Miscellaneous improvements to "jar".
Ulf Zibis
Ulf.Zibis at gmx.de
Fri Jun 26 16:31:33 UTC 2009
Martin, thanks for taking the time.
Am 26.06.2009 15:53, Martin Buchholz schrieb:
>
>
> On Fri, Jun 26, 2009 at 01:37, Ulf Zibis <Ulf.Zibis at gmx.de
> <mailto:Ulf.Zibis at gmx.de>> wrote:
>
> 1. Hopefully some volunteer would be found to fix
> http://bugs.sun.com/bugdatabase/view_bug.do?bug_id=6818737
> before JDK7 API-freeze.
> Especially, if jar is not compressed, as in case of normal JDK
> installation, reading entries from jar should be much faster
> through java.nio.channels, than via BuffererdInputStream.
>
>
> The way to motivate us around here
> is to provide the prototype implementation that
> demonstrates the speedup.
Sorry, I'm not the specialist on how to provide NIO buffers from native
memory, and first, I will finish my work on charsets.
Motivation:
Xueming states:
*"dat" based uses less disk space, but it has larger startup time,
reading an additional "big" dat file during class loading/initializing
actually takes much longer time than I expected (I hit the extreme when
I worked on the EUC_TW, which I make the size only 30% of the existing
one, but startup is a disaster regression, ...
*
If loading x bytes from dat file via getResourceAsStream() takes much
longer time than loading x+30% bytes from class file, processing the
UTF-8 conversion, instantiating and initializing additional Class
objects, I imperatively presume, that there must be a big chance for
significantly improving read speed from uncompressed jar file (here
charsets.jar), by using direct channels or how ever. I presume,
enhancing reading from jar files would be a big fish in performance gain
for the whole JDK, as it is very common task in JVM's daily work.
>
>
>
>
>
> While benchmarking, I discovered to my horror that the simple
>
> jar cf /tmp/t1 ...
> jar i /tmp/t1
>
> fails, because it tries to create the replacement jar in "."
> and then
> rename() it into place. Oops... Better refactor out the code that
> puts the replacement temp file in the same directory.

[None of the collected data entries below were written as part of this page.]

(* ===== verification/Edit.v ===== *)
(** The write doors of the client ([crates/secrets/src/client/edit.rs],
    [edit/existing.rs], [edit/new.rs], [edit/plaintext.rs]).

    [Module Scratch] is the editor's plaintext file.  The doors run as
    processes that interleave: every system call that touches the disk or a
    lock is a step, sops and the editor are what they returned.  An agent file
    is the place its path leads to, so links and aliased roots share it; a
    human file is a name in the directory its path names. *)

From stdpp Require Import prelude strings list gmap sorting.
From Stdlib Require Import ZArith Lia Ascii.
From S2P Require Import Prelude Text Paths Wire Secret Store Setup Tiers.

Local Open Scope string_scope.

(** * The scratch file *)
Module Scratch.

(** A file of the runtime directory, by the number of its inode. *)
Record Node : Type := { content : string; regular : bool; uid : Z; mode : Z }.

(** What the scratch path names. *)
Inductive Link : Type := Gone | Symlink | Names (ino : nat).

Record Files : Type := { link : Link; nodes : gmap nat Node }.

Record PlaintextTemp : Type := { original : nat; edited : option nat }.

(** Which of the calls on the scratch file succeed. *)
Record Calls : Type := {
  can_create : bool;
  can_chmod : bool;
  can_write : bool;
  can_open : bool;
  can_stat : bool;
  can_chmod_again : bool;
  can_read : bool;
}.
(* ===== verification/Holders.v ===== *)
(** The local ends of the bridge ([crates/forward/src/bridge/arming.rs],
    [bridge/hold.rs] and the exchange of [bridge/holder.rs]): where the arming
    socket is, what arming and holding are answered, and the dial protocol
    between the bridge and a holder, in any order of their steps. *)

From stdpp Require Import prelude strings list gmap.
From Stdlib Require Import ZArith Lia Ascii.
From S2P Require Import Prelude Text Paths Containment Peers Bridge Leases Relay.
Import Fdpass.

Local Open Scope string_scope.

(** * The arming socket *)
Record DirStat : Type := { dir_uid : Z; dir_mode : Z }.

Definition trusted_runtime_dir (metadata : string → option DirStat) (dir : string) (uid : Z) : option string :=
  m ← metadata dir;
  if bool_decide (dir_uid m = uid) && bool_decide (Z.land (dir_mode m) 18 = 0%Z) then Some dir else None.

(** [self_uid] is the owner of [/proc/self]. *)
Definition default_runtime_dir (metadata : string → option DirStat) (self_uid : option Z) : option string :=
  uid ← self_uid; trusted_runtime_dir metadata ("/run/user/" +:+ to_string uid) uid.

Definition non_empty (p : string) : option string := if is_empty p then None else Some p.

Definition arm_socket_path_in (runtime_dir : option string) : string :=
  join (default "/dev/null" (runtime_dir ≫= non_empty)) "forward/arm.sock".

Definition arm_socket_path (xdg : option string) (metadata : string → option DirStat) (self_uid : option Z) : string :=
  arm_socket_path_in (match xdg ≫= non_empty with
                      | Some p => Some p
                      | None => default_runtime_dir metadata self_uid
                      end).

(** * Arming and holding *)
Definition line_end : string := String newline "".
Definition DIAL : string := "DIAL" +:+ line_end.
Definition HELD : string := "ok" +:+ line_end.
Definition BUSY : string := "busy" +:+ line_end.
Definition UNSAFE : string := "unsafe" +:+ line_end.

(** [handle_arming]: what the connection is sent once the request is decided,
    and whether it stays open. *)
Definition arming_reply (out : output) : string * bool :=
  match out with
  | OArm true => (HELD, false)
  | OHeld => (HELD, true)
  | OUnsafe => (UNSAFE, false)
  | OBusy => (BUSY, false)
  | _ => ("", false)
  end.

(** How reading from the bridge ends when it sends no more. *)
Inductive ReadEnd : Type := EndOfFile | ReadError (errno : Z).

(** [read_exact] of [n] bytes. *)
Definition read_exact (n : nat) (sent : string) (ended : ReadEnd) : result ReadEnd string :=
  if (n <=? String.length sent)%nat then Ok (String.substring 0 n sent) else Err ended.

Inductive HoldError : Type :=
| NoBridge (path : string)
| RefusedPort (port : Z)
| Unanswered (path : string)
| BusyPort (port : Z)
| EndedHold (port : Z)
| UnexpectedRequest (port : Z) (request : string)
| HoldIo (port : Z).

(** What setting up the connection to the arming socket gave. *)
Record Channel : Type := { connected : bool; timeout_set : bool; written : bool; timeouts_reset : bool }.

Definition hold (path : string) (port : Z) (c : Channel) (sent : string) (ended : ReadEnd) : result HoldError Z :=
  if negb (connected c) then Err (NoBridge path) else
  if negb (timeout_set c) || negb (written c) then Err (HoldIo port) else
  match read_exact (String.length HELD) sent ended with
  | Err EndOfFile => Err (Unanswered path)
  | Err (ReadError _) => Err (HoldIo port)
  | Ok reply =>
      if bool_decide (reply = HELD) then
        if timeouts_reset c then Ok port else Err (HoldIo port)
      else if starts_with BUSY reply then Err (BusyPort port)
      else if starts_with UNSAFE reply then Err (RefusedPort port)
      else Err (Unanswered path)
  end.

Definition arm_one (c : Channel) (sent : string) (ended : ReadEnd) : bool :=
  connected c && timeout_set c && written c &&
  match read_exact 3 sent ended with Ok reply => bool_decide (reply = "ok" +:+ line_end) | Err _ => false end.

(** [arm]: every port is asked for, also after one failed. *)
Definition arm (one : Z → bool) (ports : list Z) : bool :=
  foldl (λ all port, all && one port) (negb (bool_decide (ports = []))) ports.

(** * The dial protocol *)
Definition LOCALHOST_V4 : IpAddr := V4 127 0 0 1.
Definition LOCALHOST_V6 : IpAddr := V6 0 0 0 0 0 0 0 1.

(** [connect_loopback]: IPv4 first; the address connected to. *)
Definition connect_loopback (port : Z) (v4 v6 : bool) : option SocketAddr :=
  if v4 then Some {| ip := LOCALHOST_V4; sport := port |}
  else if v6 then Some {| ip := LOCALHOST_V6; sport := port |} else None.

(** Where the holder's loop is. *)
Inductive HolderPhase : Type :=
| Reading (got : string)
| Connecting
| Over (e : option HoldError).

(** Where the bridge is: no dial, or one that waits for its answer. *)
Inductive BridgePhase : Type := AtRest | Awaiting | Dropped.

(** The connection between them: bytes to the holder, messages to the bridge.
    [dialled] is what each connect gave, [results] what each dial made of it. *)
Record Exchange : Type := {
  to_holder : string;
  to_bridge : list (ascii * option Descriptor);
  holder : HolderPhase;
  bridge : BridgePhase;
  dialled : list (option SocketAddr);
  results : list Dial;
}.

Inductive XEvent : Type :=
| BridgeDials
| HolderReads
| HolderConnects (v4 v6 : bool) (fd : nat)
| BridgeReceives (interrupted : nat)
| BridgeTimesOut
| HolderExits.

Definition is_over (h : HolderPhase) : bool := match h with Over _ => true | _ => false end.

(** One turn of [Held::serve] on the next byte of the request. *)
Definition serve_byte (port : Z) (got : string) (c : ascii) : HolderPhase :=
  let got := got +:+ String c "" in
  if (String.length got <? String.length DIAL)%nat then Reading got
  else if bool_decide (got = DIAL) then Connecting
  else Over (Some (UnexpectedRequest port (from_utf8_lossy got))).

(** What the bridge makes of a received message: [fdpass::receive] keeps the
    first descriptor and [connected_stream] looks at it. *)
Definition stream_error_text (e : StreamError) : string :=
  match e with
  | NotStream => "sent a socket that is not a stream"
  | NotSocket => "sent a descriptor that is not a socket"
  | NotConnected => "sent a socket that is not a connected TCP stream"
  end.

Definition received_answer (descriptor : nat → option Descriptor) (script : list Recv) :
    option (result string (ascii * option (result string (IpAddr * Z)))) :=
  (λ r, match r.1 with
        | Err _ => Err "no answer"
        | Ok (m, None) => Ok (m, None)
        | Ok (m, Some fd) =>
            Ok (m, Some (match descriptor fd with
                         | None => Err (stream_error_text NotSocket)
                         | Some d => match connected_stream d with
                                     | Ok (_, a) => Ok (ip a, sport a)
                                     | Err e => Err (stream_error_text e)
                                     end
                         end))
        end) <$> receive script.

Definition message_script (interrupted : nat) (m : ascii * option Descriptor) : list Recv :=
  (replicate interrupted RInterrupted ++ [RMessage 1 m.1 false (Some (option_list (fd <$> m.2)))])%list.

Definition holds_fd (m : ascii * option Descriptor) (n : nat) : option Descriptor :=
  d ← m.2; if bool_decide (fd d = n) then Some d else None.

(** The end of a dial: a holder that is gone or broke the protocol loses its
    port and its connection. *)
Definition end_dial (x : Exchange) (rest : list (ascii * option Descriptor)) (r : Dial) : Exchange :=
  {| to_holder := to_holder x; to_bridge := rest; holder := holder x;
     bridge := match r with DialGone _ => Dropped | _ => AtRest end;
     dialled := dialled x; results := (results x ++ [r])%list |}.

Definition with_holder (x : Exchange) (bytes : string) (h : HolderPhase) : Exchange :=
  {| to_holder := bytes; to_bridge := to_bridge x; holder := h; bridge := bridge x; dialled := dialled x;
     results := results x |}.

Definition xstep (port : Z) (x : Exchange) (e : XEvent) : option Exchange :=
  match e, bridge x, holder x with
  | BridgeDials, AtRest, Over _ => Some (end_dial x (to_bridge x) (dial port true false (Err "no answer")))
  | BridgeDials, AtRest, _ =>
      Some {| to_holder := to_holder x +:+ DIAL; to_bridge := to_bridge x; holder := holder x; bridge := Awaiting;
              dialled := dialled x; results := results x |}
  | HolderReads, _, Reading got =>
      match to_holder x, bridge x with
      | String c rest, _ => Some (with_holder x rest (serve_byte port got c))
      | "", Dropped => Some (with_holder x "" (Over (Some (EndedHold port))))
      | "", _ => None
      end
  | HolderConnects v4 v6 fd, b, Connecting =>
      let a := connect_loopback port v4 v6 in
      match b with
      | Dropped =>
          Some {| to_holder := to_holder x; to_bridge := to_bridge x; holder := Over (Some (HoldIo port));
                  bridge := b; dialled := (dialled x ++ [a])%list; results := results x |}
      | _ =>
          let m := match a with
                   | Some a => (DIALED, Some {| fd := fd; sock_type := Some Stream; peer_addr := Some a |})
                   | None => (UNREACHABLE, None)
                   end in
          Some {| to_holder := to_holder x; to_bridge := (to_bridge x ++ [m])%list; holder := Reading "";
                  bridge := b; dialled := (dialled x ++ [a])%list; results := results x |}
      end
  | BridgeReceives interrupted, Awaiting, h =>
      match to_bridge x with
      | m :: rest =>
          answer ← received_answer (holds_fd m) (message_script interrupted m);
          Some (end_dial x rest (dial port true true answer))
      | [] => if is_over h then Some (end_dial x [] (dial port true true (Err "no answer"))) else None
      end
  | BridgeTimesOut, Awaiting, _ => Some (end_dial x (to_bridge x) (dial port true true (Err "no answer")))
  | HolderExits, _, Over _ => None
  | HolderExits, _, _ => Some (with_holder x (to_holder x) (Over None))
  | _, _, _ => None
  end.

Fixpoint xrun (port : Z) (x : Exchange) (events : list XEvent) : option Exchange :=
  match events with
  | [] => Some x
  | e :: rest => x' ← xstep port x e; xrun port x' rest
  end.

(** A hold that was just acknowledged. *)
Definition fresh_hold : Exchange :=
  {| to_holder := ""; to_bridge := []; holder := Reading ""; bridge := AtRest; dialled := []; results := [] |}.

(** [Holder::is_alive], taken between dials: nothing to read and not closed. *)
Definition is_alive (x : Exchange) : bool := bool_decide (to_bridge x = []) && negb (is_over (holder x)).

(** * Facts *)

(** The socket is in a directory the environment names, or in this user's own
    runtime directory if nobody else can write there, or nowhere. *)
Lemma arm_path_trusted xdg metadata self_uid :
  ∃ dir, arm_socket_path xdg metadata self_uid = join dir "forward/arm.sock" ∧
    (xdg = Some dir ∨ dir = "/dev/null" ∨
     ∃ uid m, self_uid = Some uid ∧ dir = "/run/user/" +:+ to_string uid ∧ metadata dir = Some m ∧
       dir_uid m = uid ∧ Z.land (dir_mode m) 18 = 0%Z).
Proof.
  unfold arm_socket_path, arm_socket_path_in. destruct (xdg ≫= non_empty) as [p|] eqn:Ex.
  - destruct xdg as [q|]; [|done]. simpl in Ex. unfold non_empty in Ex. destruct (is_empty q) eqn:Eq; [done|].
    injection Ex as ->. exists p. simpl. unfold non_empty. rewrite Eq. auto.
  - destruct (default_runtime_dir metadata self_uid) as [dir|] eqn:Ed; [|exists "/dev/null"; auto].
    unfold default_runtime_dir in Ed. destruct self_uid as [uid|]; [|done]. simpl in Ed. unfold trusted_runtime_dir in Ed.
    destruct (metadata _) as [m|] eqn:Em; [|done]. simpl in Ed.
    destruct (bool_decide _ && bool_decide _) eqn:Eb; [|done]. injection Ed as <-.
    apply andb_true_iff in Eb as [H1%bool_decide_eq_true H2%bool_decide_eq_true].
    exists ("/run/user/" +:+ to_string uid). split; [done|]. right. right. by exists uid, m.
Qed.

> Better write some tests for that, too.
>
>
> 2. I don't like to refactor out the code in case of only once
> used, and only to better "comment" what the 2 lines are doing.
> It blows up the code, and following the code demands annoying
> scrolling.
> Better add additional comment to original code.
>
>
> The original code created temp files in *two* places,
> and did it differently.
Oops, at my first search on your code I only found *one* usage of
createTempFileInSameDirectoryAs(). Did you add the 2nd later?
But there is only one usage of directoryOf(). Shouldn't you inline this?
> I think the name
> createTempFileInSameDirectoryAs
> makes the current code much clearer.
Yes, this is pretty clear, but the cost is 19 lines against 2+2 plus
demanding the reader for annoying scrolling.
Thinking about directoryOf() I guess, following this strategy you would
find ten's of locations in Main.java where you could refactor out code
into small well self-explaining methods, but wouldn't this end up in a
mess of unreadable blown-up code?
>
> Also, JITs tend to be very good at inlining.
(... after some loops), yes, I know
>
>
>
> 3. What happens, if original file is exactly named "jartmp"
> I think you would better add ".tmp" at the end of the filename,
> and remove it later.
> Does your new code work with? :
> jar cf /jartmp/t1 ...
> jar i /jartmp/t1
>
>
> File.createTempFile doesn't literally create a file named jartmp.
> That's only the prefix. And it promises to return
> a freshly created empty file.
Now I understand deeper. I just wondered why in fact just renaming "tmp"
to "jartmp" would resolve your bug. I didn't recognize the 2nd location,
where wrong "." was used for dir name.